* _WORK INSTRUCTIONS_: From the entries below, return only the lines starting at the one that contains "cbn -[Z.div]. unfold" and ending at the one that contains "forall x, In x E'", exactly as they stand.

Records from a data source
══════

Lemma widths_of : List.map u8 (List.map (fun m => if m <? (zlen ds + 31) / 32
    then mini_width (ztake 32 (zdrop (m * 32) (adjusted_of w ds))) else 0) (seqZ 0 4)) =
  List.map mini_width (minis_of w ds) ++ replicate (Z.to_nat (4 - zlen (minis_of w ds))) 0.
Proof using Hw Hds Hn.
  pose proof used_range as Hu. rewrite zlen_minis_of. set (used := (zlen ds + 31) / 32) in *.
  replace 4 with (used + (4 - used)) at 1 by lia. rewrite seqZ_app, !List.map_app by lia. f_equal.
  - rewrite !List.map_map. unfold minis_of. fold used. rewrite List.map_map. apply map_ext_in. intros m Hm.
    apply in_seqZ in Hm. destruct (Z.ltb_spec m used); [|lia]. apply wrap_small.
    assert (Hin : In (ztake 32 (zdrop (m * 32) (adjusted_of w ds))) (minis_of w ds)).
    { unfold minis_of. apply List.in_map_iff. exists m. split; [done|]. apply in_seqZ. fold used. lia. }
    pose proof minis_of_ok as Hok. rewrite List.Forall_forall in Hok. destruct (Hok _ Hin) as [_ Hf].
    destruct (mini_width_spec w _ ltac:(lia) Hf). lia.
  - rewrite List.map_map. rewrite (map_ext_in _ (fun _ => 0)).
    + rewrite <- (length_seqZ (0 + used) (4 - used)). generalize (seqZ (0 + used) (4 - used)).
      intros ks. induction ks as [|k ks IH]; cbn; [done|by rewrite IH].
    + intros m Hm. apply in_seqZ in Hm. destruct (Z.ltb_spec m used); [lia|done].
Qed.

Lemma fold_left_map {A B C} (f : A -> B -> A) (g : C -> B) cs a :
  fold_left (fun a c => f a (g c)) cs a = fold_left f (List.map g cs) a.
Proof. revert a. induction cs; intros; cbn; auto. Qed.
Lemma copy_aligned_spec : dst_bit mod 8 = 0 ->
  exists out', copy_aligned s n out0 (dst_bit / 8) = Some out' /\ copied n out'.
Proof using Hs Hout0 Hdst Hn Hin Hfit.
  intros Hm. set (o := dst_bit / 8). assert (Ho : dst_bit = 8 * o) by (apply Z_div_exact_full_2; lia).
  set (full := n / 8). assert (Hfull : n = 8 * full + n mod 8) by (apply Z.div_mod; lia).
  pose proof (Z.mod_pos_bound n 8 ltac:(lia)) as Hr.
  assert (Hq : 0 <= full) by (apply Z.div_pos; lia).
  assert (Hfs : full <= zlen s) by (etransitivity; [|exact Hin]; apply Z.div_le_mono; lia).
  assert (Hfo : o + full <= zlen out0) by (etransitivity; [|exact Hfit]; apply Z.div_le_lower_bound; lia).
  assert (Hzt : zlen (ztake full s) = full) by (rewrite zlen_ztake; lia).
  unfold copy_aligned. fold full. cbv zeta. destruct (Z.ltb_spec (zlen s) full); [lia|].
  destruct (store_copied 0 (8 * full) out0 o (ztake full s) copied_start) as (out1 & -> & Hc1); try lia.
  - by apply bytes_ok_ztake.
  - intros j Hj. rewrite bit_ztake, target_in by (done || lia). f_equal. lia.
  - destruct (Z.eqb_spec (n mod 8) 0).
    { exists out1. split; [done|]. by replace n with (8 * full) by lia. }
    destruct (proj2 (zget_is_Some s full)) as [b Hb]; [pose proof (in_source full ltac:(lia)); lia|]. rewrite Hb.
    rewrite (wrap_small 8) by (assert (2 ^ (n mod 8) < 2 ^ 8) by (apply Z.pow_lt_mono_r; lia); assert (0 < 2 ^ (n mod 8)) by (apply Z.pow_pos_nonneg; lia); lia).
    pose proof (zget_byte _ _ _ Hs Hb) as Hbb. unfold is_byte in Hbb.
    apply (merge_copied (8 * full) n); try done; try lia.
    + pose proof (in_output (o + full) ltac:(lia)). lia.
    + intros r Hr'. rewrite mask_testbit by lia. destruct (Z.leb_spec 0 r); [|lia]. cbn [andb].
      destruct (Z.ltb_spec r (n mod 8)); [|apply target_out; lia].
      rewrite (bit_byte s full b r Hs Hb), target_in by lia. destruct (Z.ltb_spec r 8); [|lia]. cbn [andb]. f_equal. lia.
Qed.

Lemma copy_unaligned_spec : dst_bit mod 8 <> 0 ->
  exists out', copy_unaligned s n out0 dst_bit = Some out' /\ copied n out'.
Proof using Hs Hout0 Hdst Hn Hin Hfit.
  intros Hm. set (sh := dst_bit mod 8) in *. set (o := dst_bit / 8).
  assert (Ho : dst_bit = 8 * o + sh) by (apply Z.div_mod; lia).
  pose proof (Z.mod_pos_bound dst_bit 8 ltac:(lia)) as Hsh. fold sh in Hsh.
  assert (H0 : 0 <= o) by (apply Z.div_pos; lia).
  unfold copy_unaligned. fold sh o. cbv zeta. set (head := Z.min n (8 - sh)).
  destruct (proj2 (zget_is_Some s 0)) as [b Hb]; [pose proof (in_source 0 ltac:(lia)); lia|]. rewrite Hb.
  pose proof (zget_byte _ _ _ Hs Hb) as Hbb. unfold is_byte in Hbb.
  destruct (merge_copied 0 head out0 o (u8 (Z.shiftl (2 ^ head - 1) sh)) (Z.shiftl b sh) copied_start)
    as (out1 & -> & Hc1); try lia.
  - pose proof (in_output o ltac:(lia)). lia.
  - apply Z.shiftl_nonneg. lia.
  - intros r Hr. rewrite testbit_wrap, !testbit_shiftl, mask_testbit by lia.
    destruct (Z.ltb_spec r 8), (Z.leb_spec 0 r), (Z.leb_spec 0 (r - sh)), (Z.ltb_spec (r - sh) head);
      try lia; cbn [andb]; try (apply target_out; lia).
    rewrite (bit_byte s 0 b (r - sh) Hs Hb), target_in by lia.
    destruct (Z.ltb_spec (r - sh) 8); [|lia]. cbn [andb]. f_equal. lia.
  - destruct (Z.eqb_spec n head) as [He|He]; [exists out1; split; [done|]; by rewrite He|].
    destruct (copy_words_spec (length s) (8 - sh) out1 head (o + 1) 0 (n - (8 - sh)) Hc1)
      as (out2 & m2 & o2 & p2 & left2 & -> & Hc2 & Ha2 & Hp2); [constructor; lia|unfold zlen; lia|].
    destruct (copy_bytes_spec (length s) (8 - sh) out2 m2 o2 p2 left2 Hc2 Ha2)
      as (out3 & m3 & o3 & p3 & left3 & -> & Hc3 & Ha3 & Hl3); [unfold zlen; lia|].
    by apply (copy_tail_spec _ _ m3).
Qed.
End CopyBits.

(** The kernel on every input whose counts fit. *)
Lemma copy_bits_spec s n out dst_bit :
  bytes_ok s -> bytes_ok out -> 0 <= n -> 0 <= dst_bit -> dst_bit + n + 7 < 2 ^ 64 ->
  if (zlen s <? (n + 7) / 8) || (zlen out <? (dst_bit + n + 7) / 8)
  then copy_bits s n out dst_bit = Some None
  else exists out', copy_bits s n out dst_bit = Some (Some out') /\ zlen out' = zlen out /\ bytes_ok out' /\
    forall j, 0 <= j ->
      bit out' j = if (dst_bit <=? j) && (j <? dst_bit + n) then bit s (j - dst_bit) else bit out j.
Proof.
  intros Hs Ho Hn Hd Hov. unfold copy_bits, size_max. rewrite !(wrap_small 64) by lia.
  destruct (Z.ltb_spec (2 ^ 64 - 1 - n) dst_bit); [lia|]. cbn [orb].
  destruct (Z.ltb_spec (zlen s) ((n + 7) / 8)); cbn [orb]; [done|].
  destruct (Z.ltb_spec (zlen out) ((dst_bit + n + 7) / 8)); [done|].
  destruct (Z.eqb_spec n 0) as [-> |Hn0].
  { exists out. split_and!; [done..|]. apply (copied_start s out dst_bit Ho). }
  assert (Hgo : exists out', (if dst_bit mod 8 =? 0 then copy_aligned s n out (dst_bit / 8)
    else copy_unaligned s n out dst_bit) = Some out' /\ copied s out dst_bit n out').
  { destruct (Z.eqb_spec (dst_bit mod 8) 0); [apply copy_aligned_spec|apply copy_unaligned_spec]; done || lia. }
  destruct Hgo as (out' & -> & [Hl Hok Hb]). by exists out'.
Qed.

(** [copy_bits] on every input whose bit counts fit [size_t]: it refuses
    exactly when the source or the destination is too short; otherwise every
    access is in range, bits [dst_bit, dst_bit + n) of the destination become
    the first [n] bits of the source, and no other bit changes, whatever path
    (memcpy, words, bytes, tail) produced them. *)
Theorem copy_bits_exact s n out dst_bit :
  bytes_ok s -> bytes_ok out -> 0 <= n -> 0 <= dst_bit -> dst_bit + n + 7 < 2 ^ 64 ->
  if (zlen s <? (n + 7) / 8) || (zlen out <? (dst_bit + n + 7) / 8)
  then copy_bits s n out dst_bit = Some None
  else exists out', copy_bits s n out dst_bit = Some (Some out') /\ zlen out' = zlen out /\ bytes_ok out' /\
    forall j, 0 <= j ->
      bit out' j = if (dst_bit <=? j) && (j <? dst_bit + n) then bit s (j - dst_bit) else bit out j.
Proof. apply copy_bits_spec. Qed.

Lemma copy_bits_exact_witness :
  exists out', copy_bits [181; 255; 0] 17 [0; 255; 0; 255] 5 = Some (Some out') /\ bytes_ok out'.
Proof.
  destruct (copy_bits_exact [181; 255; 0] 17 [0; 255; 0; 255] 5 ltac:(repeat constructor; lia)
    ltac:(repeat constructor; lia) ltac:(lia) ltac:(lia) ltac:(lia)) as (out' & H & _ & Hok & _).
  exists out'. split; [exact H|exact Hok].
Defined.

(** The size checks of [copy_bits] wrap. Asked for a bit count within
    seven of [SIZE_MAX], [(n + 7) / 8] is computed as 0, an empty source and an
    empty destination pass both checks, and the copy reads past the source. *)
Theorem copy_bits_count_wraps n : 2 ^ 64 - 7 <= n < 2 ^ 64 -> copy_bits [] n [] 0 = None.
Proof.
  intros Hn. unfold copy_bits, size_max.
  assert (Hw : u64 (n + 7) = n + 7 - 2 ^ 64) by (symmetry; apply (Z.mod_unique _ _ 1); lia).
  rewrite Z.add_0_l, Hw, Z.div_small by lia. change (zlen []) with 0.
  destruct (Z.ltb_spec (2 ^ 64 - 1 - n) 0); [lia|]. cbn [orb Z.ltb]. destruct (Z.eqb_spec n 0); [lia|].
  cbn -[Z.div]. unfold copy_aligned. change (zlen []) with 0.
  assert (0 < n / 8) by (apply Z.div_str_pos; lia). by destruct (Z.ltb_spec 0 (n / 8)); [|lia].
Qed.

Lemma copy_bits_count_wraps_witness : copy_bits [] (2 ^ 64 - 1) [] 0 = None.
Proof. exact (copy_bits_count_wraps (2 ^ 64 - 1) ltac:(lia)). Defined.
(** Rehashing moves every entry of the old slots. *)
Lemma rehash_spec hashes old slots E : table hashes slots E ->
  NoDup (filter (fun x => x <> 0) old) ->
  (forall x, In x old -> x <> 0 -> ~ In x E /\ is_Some (zget hashes (x - 1))) ->
  zlen E + zlen (filter (fun x => x <> 0) old) < zlen slots ->
  exists slots' E', rehash hashes old slots = Some slots' /\ zlen slots' = zlen slots /\ table hashes slots' E' /\
    forall x, In x E' <-> In x E \/ (In x old /\ x <> 0).
Proof.
  revert slots E. induction old as [|a old IH]; intros slots E Ht Hnd Hin Hlen; cbn [rehash].
  { exists slots, E. split_and!; [done..|]. cbn. tauto. }
  rewrite filter_cons in Hnd, Hlen. destruct (Z.eqb_spec a 0) as [-> |Ha]; destruct (decide _) as [Hd|Hd]; try done.
  - destruct (IH slots E Ht Hnd) as (slots' & E' & -> & Hl & Ht' & Hiff); [|done|].
    { intros x Hx. apply Hin. by right. }
    exists slots', E'. split_and!; [done..|]. intros x. rewrite Hiff. cbn. intuition congruence.
  - apply NoDup_cons in Hnd as [Hna Hnd]. rewrite zlen_cons in Hlen.
    destruct (Hin a (or_introl eq_refl) Ha) as [HnE [h Hh]]. rewrite Hh.
    destruct (insert_free hashes slots E a h Ht HnE Ha) as (s & slots1 & -> & -> & Hl1 & Ht1);
      [pose proof (zlen_nonneg (filter (fun x : Z => x <> 0) old)); lia|done|].
    destruct (IH slots1 (a :: E) Ht1 Hnd) as (slots' & E' & -> & Hl & Ht' & Hiff).
    + intros x Hx Hx0. destruct (Hin x (or_intror Hx) Hx0) as [HxE Hxh]. split; [|done].
      intros [<-|]; [|done]. apply Hna, list_elem_of_filter. split; [done|by apply list_elem_of_In].
    + rewrite zlen_cons, Hl1. lia.
    + exists slots', E'. split_and!; [done|lia|done|]. intros x. rewrite Hiff. cbn. intuition congruence.
Qed.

══════

* _WORKED SOLUTION_:
  cbn -[Z.div]. unfold copy_aligned. change (zlen []) with 0.
  assert (0 < n / 8) by (apply Z.div_str_pos; lia). by destruct (Z.ltb_spec 0 (n / 8)); [|lia].
Qed.

Lemma copy_bits_count_wraps_witness : copy_bits [] (2 ^ 64 - 1) [] 0 = None.
Proof. exact (copy_bits_count_wraps (2 ^ 64 - 1) ltac:(lia)). Defined.
(** Rehashing moves every entry of the old slots. *)
Lemma rehash_spec hashes old slots E : table hashes slots E ->
  NoDup (filter (fun x => x <> 0) old) ->
  (forall x, In x old -> x <> 0 -> ~ In x E /\ is_Some (zget hashes (x - 1))) ->
  zlen E + zlen (filter (fun x => x <> 0) old) < zlen slots ->
  exists slots' E', rehash hashes old slots = Some slots' /\ zlen slots' = zlen slots /\ table hashes slots' E' /\
    forall x, In x E' <-> In x E \/ (In x old /\ x <> 0).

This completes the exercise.